4. The method for RGB-D semantic segmentation based on a trans-former cross-mode fusion network according to claim 3, wherein the method is characterized in that the output of each encoder block is fused by using the cross-mode residual fusion module provided by the invention, and the features of the RGB encoder and the depth encoder are combined into a single fusion feature. The fusion module takes input from the RGB branches and the depth branches and returns updated features to the corresponding encoder of the next block to enhance the complementarity of features between the two different modalities.

4.1 First, the present invention contemplates a Cross-modality survivor fusion module (Cross-Model Residual Feature Fusion Module, CRFFM) that first selects features from one modality that are complementary to another modality, and then performs feature fusion between the modalities and levels.

4.1.1 First, in the first stage of the fusion module, the invention inputs RGB image features and depth image features, respectively, to an improved coordinate attention module (Coordinate attention, CAM) for enhanced feature representation capabilities. And then, the RGB features and the depth features pass through a symmetrical feature selection stage, complementary information of different modes is selected for residual linking, and the features after residual linking are used as the output of a decoder of the next stage and the input of a fusion stage.

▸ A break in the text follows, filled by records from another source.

Lemma spawn_stopped key a n ps s :
  Forall (λ p, starting key p = false ∧ in_flight a p = false) ps →
  stopped key a n s → stopped key a n (spawn ps s).
Proof.
  intros Hps [Hg Hn Hk Hp].
  assert (count (starting key) ps = 0 ∧ count (in_flight a) ps = 0) as [Hs Hf]
    by (split; apply count_none; eapply Forall_impl; try done; by intros p []).
  split; cbn; rewrite ?count_app, ?Hs, ?Hf; try done; unfold pushes in Hp; lia.
Qed.

Definition starts (key : string) (ev : event) : Prop :=
  match ev with EStart k => k = key | _ => False end.

Lemma exec_stopped key a n ev s s' :
  ~ starts key ev → stopped key a n s → exec ev s = Some s' → stopped key a n s'.
Proof.
  intros Hev Hst He. destruct ev as [k|k|ks|ks|tm|i ok]; cbn [exec] in He.
  - injection He as <-. apply spawn_stopped; [|done]. repeat constructor. cbn in *. by apply String.eqb_neq.
  - injection He as <-. apply spawn_stopped; [|done]. by repeat constructor.
  - destruct (closed s); injection He as <-; [done|].
    apply spawn_stopped; [apply Forall_fmap, Forall_forall; by intros|]. by destruct Hst; split.
  - injection He as <-. apply spawn_stopped; [apply Forall_fmap, Forall_forall; by intros|done].
  - destruct (tms s !! tm) as [x|] eqn:Htm; cbn in He; [|done].
    destruct (x.2); [|done]. injection He as <-.
    apply spawn_stopped; [by repeat constructor|]. by destruct Hst; split.
  - destruct (thr s !! i) as [p|] eqn:Hi; cbn in He; [|done].
    destruct (act p ok s) as [[q s1]|] eqn:Ha; cbn in He; [|done]. injection He as <-.
    by eapply act_stopped.
Qed.
Lemma acts_delete r k :
  owned r k → ∃ r', acts (Race.DLoad k, r) (Race.Ret, r') ∧ Race.tasks r' !! k = None ∧ others k r r'.
Proof.
  intros Ho. destruct (Race.tasks r !! k) as [b|] eqn:Hk.
  - destruct (Ho b Hk) as (t & tm & x & Hb & Ht & Hp & Hm). eexists. split.
    { eapply (acts_one true); [cbn; rewrite Hk; reflexivity|].
      eapply (acts_one true); [cbn; rewrite Hb; cbn; rewrite Hp; reflexivity|].
      eapply (acts_one true); [cbn; rewrite Hm; reflexivity|].
      eapply (acts_one true); [reflexivity|]. apply rtc_refl. }
    cbn. split; [apply lookup_delete_eq|]. split; [done|]. split.
    + intros k' Hne Hn. cbn. by rewrite lookup_delete_ne by done.
    + intros k' c Hne (b' & t' & tm' & Hk' & Hb' & Ht' & Hc & Hp' & Hm').
      exists b', t', tm'. cbn. rewrite lookup_delete_ne by done. split_and!; try done.
      rewrite list_lookup_insert_ne; [done|]. intros ->. rewrite Hm in Hm'. injection Hm' as -> _.
      congruence.
  - exists r. split; [|done]. eapply (acts_one true); [cbn; rewrite Hk; reflexivity|apply rtc_refl].
Qed.

Lemma acts_start r k :
  ∃ r', acts (Race.SNew k, r) (Race.Ret, r') ∧ others k r r' ∧
    if Race.closed r then r' = r
    else match Race.tasks r !! k with
         | Some _ => ∀ c, live r k c → live r' k c
         | None => live r' k 0
         end.
Proof.
  destruct (Race.closed r) eqn:Hcl.
  { exists r. split; [|done]. eapply (acts_one true); [cbn; rewrite Hcl; reflexivity|apply rtc_refl]. }
  assert (∀ x k' c, live r k' c → live (Race.set_heap (Race.heap r ++ [x]) r) k' c) as Hheap.
  { intros x k' c (b & t & tm & ? & Hb & ?). exists b, t, tm. split_and!; try tauto.
    cbn. by apply lookup_app_l_Some. }
  destruct (Race.tasks r !! k) as [b|] eqn:Hk.
  - eexists. split.
    { eapply (acts_one true); [cbn; rewrite Hcl; reflexivity|].
      eapply (acts_one true); [cbn; rewrite Hk; reflexivity|]. apply rtc_refl. }
    split; [|intros c; apply Hheap]. split; [done|]. split; [done|]. intros k' c _. apply Hheap.
  - set (b := length (Race.heap r)). set (tm := length (Race.tms r)).
    set (h := Race.heap r ++ [Race.MkRTask k 0 None]).
    assert (h !! b = Some (Race.MkRTask k 0 None)) as Hb
      by (unfold h, b; by rewrite lookup_app_r, Nat.sub_diag).
    eexists. split.
    { eapply (acts_one true); [cbn; rewrite Hcl; reflexivity|].
      eapply (acts_one true); [cbn; rewrite Hk; reflexivity|].
      eapply (acts_one true); [reflexivity|].
      eapply (acts_one true); [cbn; fold h b; rewrite Hb; reflexivity|].
      eapply (acts_one true); [reflexivity|]. apply rtc_refl. }
    cbn. fold h b tm. split; [split; [done|split]|].
    + intros k' Hne Hn. cbn. by rewrite lookup_insert_ne.
    + intros k' c Hne (b' & t' & tm' & Hk' & Hb' & Ht' & Hc & Hp' & Hm').
      exists b', t', tm'. cbn. rewrite lookup_insert_ne by done. split_and!; try done.
      * apply lookup_lt_Some in Hb' as Hlt. rewrite list_lookup_insert_ne by (unfold b; lia).
        by apply lookup_app_l_Some.
      * by apply lookup_app_l_Some.
    + exists b, (Race.MkRTask k 0 (Some tm)), tm. cbn. rewrite lookup_insert_eq.
      rewrite list_lookup_insert_eq by by eapply lookup_lt_Some.
      split_and!; try done. unfold tm. by rewrite lookup_app_r, Nat.sub_diag.
Qed.

Lemma others_trans k r1 r2 r3 : others k r1 r2 → others k r2 r3 → others k r1 r3.
Proof. intros (C1 & N1 & L1) (C2 & N2 & L2). split; [congruence|]. split; eauto. Qed.

(** The task of the key is written to, and something is pushed. *)
Lemma others_task r k b t t' (f : RS → RS) :
  Race.heap r !! b = Some t → Race.rkey t = k →
  (∀ x, Race.tasks (f x) = Race.tasks x ∧ Race.heap (f x) = Race.heap x ∧
        Race.tms (f x) = Race.tms x ∧ Race.closed (f x) = Race.closed x) →
  others k r (f (Race.set_heap (<[b := t']> (Race.heap r)) r)).
Proof.
  intros Hb Ht Hf. destruct (Hf (Race.set_heap (<[b := t']> (Race.heap r)) r)) as (Ft & Fh & Fm & Fc).
  cbn in *. split; [congruence|]. rewrite Ft. split; [done|].
  intros k' c Hne (b' & u & tm & Hk' & Hb' & Hu & Hc & Hp & Hm).
  exists b', u, tm. rewrite Ft, Fh, Fm. split_and!; try done.
  rewrite list_lookup_insert_ne; [done|]. intros ->. congruence.
Qed.

Lemma acts_then ps qs x : acts ps qs → acts qs x → acts ps x.
Proof. unfold acts. intros H1 H2. by etrans. Qed.

(** [run] of a task whose timer has fired. *)
Lemma acts_run r k b t tm ok :
  Race.tasks r !! k = Some b → Race.heap r !! b = Some t → Race.rkey t = k →
  Race.rptr t = Some tm → Race.tms r !! tm = Some (b, false) →
  ∃ r', acts (Race.RLoad b, r) (Race.Ret, r') ∧ others k r r' ∧
    if (maxRetryCnt <=? S (Race.rcnt t))%nat || negb ok then Race.tasks r' !! k = None
    else live r' k (S (Race.rcnt t)).
Proof.
  intros Hk Hb Ht Hp Hm. set (t1 := Race.MkRTask (Race.rkey t) (S (Race.rcnt t)) (Race.rptr t)).
  set (r1 := Race.set_heap (<[b := t1]> (Race.heap r)) r).
  assert (<[b := t1]> (Race.heap r) !! b = Some t1) as Hb1
    by (apply list_lookup_insert_eq; by eapply lookup_lt_Some).
  assert (acts (Race.RLoad b, r) (Race.RCheck b, r1)) as Hcheck.
  { eapply (acts_one true); [cbn; rewrite Hb; cbn; rewrite Ht, Hk; reflexivity|].
    eapply (acts_one true); [cbn; rewrite Hb; reflexivity|]. apply rtc_refl. }
  assert (∀ f : RS → RS, (∀ x, Race.tasks (f x) = Race.tasks x ∧ Race.heap (f x) = Race.heap x ∧
        Race.tms (f x) = Race.tms x ∧ Race.closed (f x) = Race.closed x) → owned (f r1) k) as Hown.
  { intros f Hf b' Hb'. destruct (Hf r1) as (Ft & Fh & Fm & _). rewrite Ft in Hb'. cbn in Hb'.
    rewrite Hk in Hb'. injection Hb' as <-. exists t1, tm, false. by rewrite Fh, Fm. }
  destruct (Nat.leb_spec maxRetryCnt (S (Race.rcnt t))) as [Hle|Hlt]; cbn [orb].
  { destruct (acts_delete r1 k (Hown id (λ x, conj eq_refl (conj eq_refl (conj eq_refl eq_refl)))))
      as (r' & Ha & Hg & Ho).
    exists r'. split; [|split; [|done]].
    - eapply acts_then; [exact Hcheck|]. eapply (acts_one true); [|exact Ha].
      cbn. rewrite Hb1. cbn. by rewrite (proj2 (Nat.leb_le _ _)), Ht by done.
    - eapply others_trans; [|exact Ho]. by apply (others_task r k b t t1 id). }
  assert (acts (Race.RLoad b, r) (Race.RPush b, r1)) as Hpush.
  { eapply acts_then; [exact Hcheck|]. eapply (acts_one true); [|apply rtc_refl].
    cbn. rewrite Hb1. cbn. by rewrite (proj2 (Nat.leb_gt _ _)) by done. }
  destruct ok; cbn [negb].
  - set (tm' := length (Race.tms r)). set (t2 := Race.MkRTask (Race.rkey t) (S (Race.rcnt t)) (Some tm')).
    eexists. split.
    { eapply acts_then; [exact Hpush|].
      eapply (acts_one true); [cbn; rewrite Hb1; reflexivity|].
      eapply (acts_one true); [reflexivity|].
      eapply (acts_one true); [cbn; rewrite Hb1; reflexivity|]. apply rtc_refl. }
    cbn. rewrite list_insert_insert_eq. fold tm' t2. split.
    + split; [done|]. split; [done|]. intros k' c Hne (b' & u & tm2 & Hk' & Hb' & Hu & Hc & Hp' & Hm').
      exists b', u, tm2. cbn. split_and!; try done.
      * rewrite list_lookup_insert_ne; [done|]. intros ->. congruence.
      * by apply lookup_app_l_Some.
    + exists b, t2, tm'. cbn. split_and!; try done.
      * apply list_lookup_insert_eq. by eapply lookup_lt_Some.
      * unfold tm'. by rewrite lookup_app_r, Nat.sub_diag.
  - destruct (acts_delete (Race.push b r1) k) as (r' & Ha & Hg & Ho).
    { by apply (Hown (Race.push b)). }
    exists r'. split; [|split; [|done]].
    + eapply acts_then; [exact Hpush|]. eapply (acts_one false); [|exact Ha].
      cbn. rewrite Hb1. cbn. by rewrite Ht.
    + eapply others_trans; [|exact Ho]. by apply (others_task r k b t t1 (Race.push b)).
Qed.

End Solo.

(** ** The simulation *)

Section Simulation.
Context {M : Type → Type} {W : Type} `{SyncMapSpec M, SynpConn W}.
Context (n : nat).
Implicit Types (s : RTS M W) (r : Race.RS) (k : string).
Abbreviation reg s := (sm_view (tasks (mgr s))).

(** The key has no task in either model, or one that was counted as often. *)
Definition same_task s r k : Prop :=
  match reg s !! k with
  | Some a => ∃ t c, theap s !! a = Some t ∧ retransmitCnt t = Z.of_nat c ∧ live r k c
  | None => Race.tasks r !! k = None
  end.

Record tracks s r : Prop := Tracks {
  tk_inv : rt_inv None s;
  tk_max : maxRetryCnt (mgr s) = Z.of_nat n;
  tk_quiet : quiet r;
  tk_closed : Race.closed r = closed (mgr s);
  tk_task k : same_task s r k;
}.

Lemma tracks_rest s r w : tracks s r → tracks (part_set w s) r.
Proof. intros [Hi Hm Hq Hc Ht]. split; [by apply rt_inv_rest|done..]. Qed.

(** An event of [Race] starts a goroutine, it runs alone, and only [k] is concerned. *)
Lemma tracks_key s s' r r0 r1 k p :
  tracks s r → Race.step n r (Race.spawn [p] r0) → quiet r0 → acts n (p, r0) (Race.Ret, r1) →
  others k r r1 → rt_inv None s' → same_setup s s' →
  (∀ k', k' ≠ k → reg s' !! k' = reg s !! k' ∧
     ∀ a t, reg s !! k' = Some a → theap s !! a = Some t → theap s' !! a = Some t) →
  same_task s' r1 k →
  ∃ r', rtc (Race.step n) r r' ∧ tracks s' r'.
Proof.
  intros [Hi Hm Hq Hc Ht] He Hq0 Ha (Cl & No & Li) Hi' [Sm _ _ Sc] Hk' Hk.
  destruct (solo_run n p r0 r1 Ha Hq0) as (r' & Hs & Hq' & l & ->).
  exists (Race.set_thr l r1). split; [by eapply rtc_l|].
  split; [done|congruence|done|cbn; congruence|]. intros k'.
  destruct (decide (k' = k)) as [->|Hne]; [exact Hk|].
  destruct (Hk' k' Hne) as [Hreg Hheap]. specialize (Ht k'). unfold same_task in *. rewrite Hreg.
  destruct (reg s !! k') as [a|].
  - destruct Ht as (t & c & Hat & Hcnt & Hl). exists t, c. split_and!; [by eapply Hheap|done|].
    by apply Li.
  - by apply No.
Qed.

Lemma tracks_owned s r k : tracks s r → owned r k.
Proof.
  intros Ht. pose proof (tk_task _ _ Ht k) as Hk. unfold same_task in Hk.
  destruct (reg s !! k) as [a|]; [destruct Hk as (? & c & _ & _ & Hl); by eapply live_owned|].
  intros b Hb. congruence.
Qed.

Lemma sim_delete s r k b s' :
  tracks s r → stopAndDelete k s = Done b s' → ∃ r', rtc (Race.step n) r r' ∧ tracks s' r'.
Proof.
  intros Ht Hs. destruct (stopAndDelete_inv None None s k (tk_inv _ _ Ht))
    as (b' & s1 & E & Hi & Hr & Hh & _ & Hsu & _); [by left|].
  rewrite Hs in E. injection E as _ <-.
  destruct (acts_delete n r k (tracks_owned _ _ k Ht)) as (r1 & Ha & Hg & Ho).
  eapply (tracks_key s s' r r r1 k); try done.
  - by exists (Race.EClear [k]).
  - by apply (tk_quiet _ _ Ht).
  - intros k' Hne. rewrite Hr, Hh, lookup_delete_ne by done. split; [done|]. by intros a t _.
  - unfold same_task. by rewrite Hr, lookup_delete_eq.
Qed.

4.1.2 The RGB features and depth features after the residual connection of the results are respectively passed through Conv _3×3 Convolution is performing cross element-wise multiplication and summationMaximizing operation and connecting the features generated by the maximizing operation and the maximizing operation, and then passing through a Conv _3×3 Convolution performs the output of the fusion feature.

5. The RGB-D semantic segmentation method of a trans-former-based cross-modal fusion network of claim 4, wherein the semantic decoder takes fusion features of each fusion module as input to generate a final segmentation result.

6. The RGB-D semantic segmentation method of a trans-former-based cross-modal fusion network according to claim 5, wherein the semantic segmentation map P predicted by the method is characterized in that _pre Semantic segmentation truth diagram P with artificial annotation _GT And comparing to calculate a loss function, gradually updating the parameter weight of the model provided by the invention through a back propagation algorithm, and finally determining the structure and weight parameters of the RGB-D semantic segmentation algorithm.

7. The RGB-D semantic segmentation method of the trans-former-based cross-modal fusion network of claim 6, wherein the RGB-D images on the test set are tested to generate a semantic segmentation map, and the semantic segmentation map is evaluated by using pixelacc.